== Excerpted data

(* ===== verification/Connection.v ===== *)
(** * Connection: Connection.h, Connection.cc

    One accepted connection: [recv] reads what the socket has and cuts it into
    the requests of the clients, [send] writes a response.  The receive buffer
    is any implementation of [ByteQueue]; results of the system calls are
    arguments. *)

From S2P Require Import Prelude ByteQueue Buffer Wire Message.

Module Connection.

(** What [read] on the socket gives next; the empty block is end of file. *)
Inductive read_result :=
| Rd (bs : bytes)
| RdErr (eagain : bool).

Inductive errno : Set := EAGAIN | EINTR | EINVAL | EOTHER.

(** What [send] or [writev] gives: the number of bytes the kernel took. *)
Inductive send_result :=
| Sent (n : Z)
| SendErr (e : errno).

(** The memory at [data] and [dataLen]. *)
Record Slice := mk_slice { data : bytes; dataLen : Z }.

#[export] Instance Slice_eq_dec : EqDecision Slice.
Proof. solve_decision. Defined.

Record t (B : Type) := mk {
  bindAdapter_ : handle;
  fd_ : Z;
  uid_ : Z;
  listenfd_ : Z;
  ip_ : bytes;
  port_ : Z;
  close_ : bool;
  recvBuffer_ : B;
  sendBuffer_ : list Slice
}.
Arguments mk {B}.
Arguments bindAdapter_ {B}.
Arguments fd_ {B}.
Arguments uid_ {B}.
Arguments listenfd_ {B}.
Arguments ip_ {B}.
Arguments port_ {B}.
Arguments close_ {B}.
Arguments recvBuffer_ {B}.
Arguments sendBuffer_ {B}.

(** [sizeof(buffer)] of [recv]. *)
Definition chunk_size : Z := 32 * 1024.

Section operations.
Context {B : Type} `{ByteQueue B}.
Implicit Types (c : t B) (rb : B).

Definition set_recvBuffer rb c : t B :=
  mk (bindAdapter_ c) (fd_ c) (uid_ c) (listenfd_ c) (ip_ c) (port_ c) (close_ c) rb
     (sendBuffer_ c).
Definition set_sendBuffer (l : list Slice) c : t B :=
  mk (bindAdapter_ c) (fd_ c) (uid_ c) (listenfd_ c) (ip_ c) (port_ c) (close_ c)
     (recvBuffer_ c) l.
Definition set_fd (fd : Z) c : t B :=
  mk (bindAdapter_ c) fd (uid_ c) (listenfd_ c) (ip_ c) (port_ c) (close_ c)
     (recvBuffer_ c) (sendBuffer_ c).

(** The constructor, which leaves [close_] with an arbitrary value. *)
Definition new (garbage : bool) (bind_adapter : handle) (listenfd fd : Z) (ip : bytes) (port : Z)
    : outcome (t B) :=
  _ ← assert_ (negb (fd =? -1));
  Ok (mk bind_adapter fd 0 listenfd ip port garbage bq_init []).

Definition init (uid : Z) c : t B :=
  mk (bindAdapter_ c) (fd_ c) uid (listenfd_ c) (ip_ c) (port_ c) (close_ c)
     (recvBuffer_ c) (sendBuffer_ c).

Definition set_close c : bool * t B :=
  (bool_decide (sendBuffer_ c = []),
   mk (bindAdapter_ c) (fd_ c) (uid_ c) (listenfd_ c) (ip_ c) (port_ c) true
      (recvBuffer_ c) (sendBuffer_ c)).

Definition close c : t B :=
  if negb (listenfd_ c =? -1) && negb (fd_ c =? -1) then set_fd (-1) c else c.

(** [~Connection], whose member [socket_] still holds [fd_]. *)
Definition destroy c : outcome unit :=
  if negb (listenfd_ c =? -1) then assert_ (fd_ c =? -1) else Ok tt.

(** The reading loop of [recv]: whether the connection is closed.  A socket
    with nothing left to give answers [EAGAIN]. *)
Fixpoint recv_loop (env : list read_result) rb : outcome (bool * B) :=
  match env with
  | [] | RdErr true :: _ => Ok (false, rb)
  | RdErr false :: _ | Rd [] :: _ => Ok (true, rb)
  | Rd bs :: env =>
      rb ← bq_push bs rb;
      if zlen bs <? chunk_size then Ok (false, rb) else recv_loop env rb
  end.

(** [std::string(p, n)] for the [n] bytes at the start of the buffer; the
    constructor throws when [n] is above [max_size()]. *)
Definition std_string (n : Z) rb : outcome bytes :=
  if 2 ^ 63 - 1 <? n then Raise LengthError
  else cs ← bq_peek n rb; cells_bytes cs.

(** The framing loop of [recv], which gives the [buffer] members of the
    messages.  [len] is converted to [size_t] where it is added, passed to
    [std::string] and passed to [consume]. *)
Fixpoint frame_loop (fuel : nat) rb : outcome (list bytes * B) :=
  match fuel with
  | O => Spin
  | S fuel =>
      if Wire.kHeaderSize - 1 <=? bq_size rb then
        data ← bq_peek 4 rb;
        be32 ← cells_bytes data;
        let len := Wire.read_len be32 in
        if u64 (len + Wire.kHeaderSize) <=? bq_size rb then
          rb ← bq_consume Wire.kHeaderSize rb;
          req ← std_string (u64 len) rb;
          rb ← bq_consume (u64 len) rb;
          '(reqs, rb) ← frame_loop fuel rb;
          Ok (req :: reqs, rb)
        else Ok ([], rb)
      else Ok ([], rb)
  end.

====

Task: If a line in the records has the word "constructor", copy that line.

Result for this task:
(** The constructor, which leaves [close_] with an arbitrary value. *)
    constructor throws when [n] is above [max_size()]. *)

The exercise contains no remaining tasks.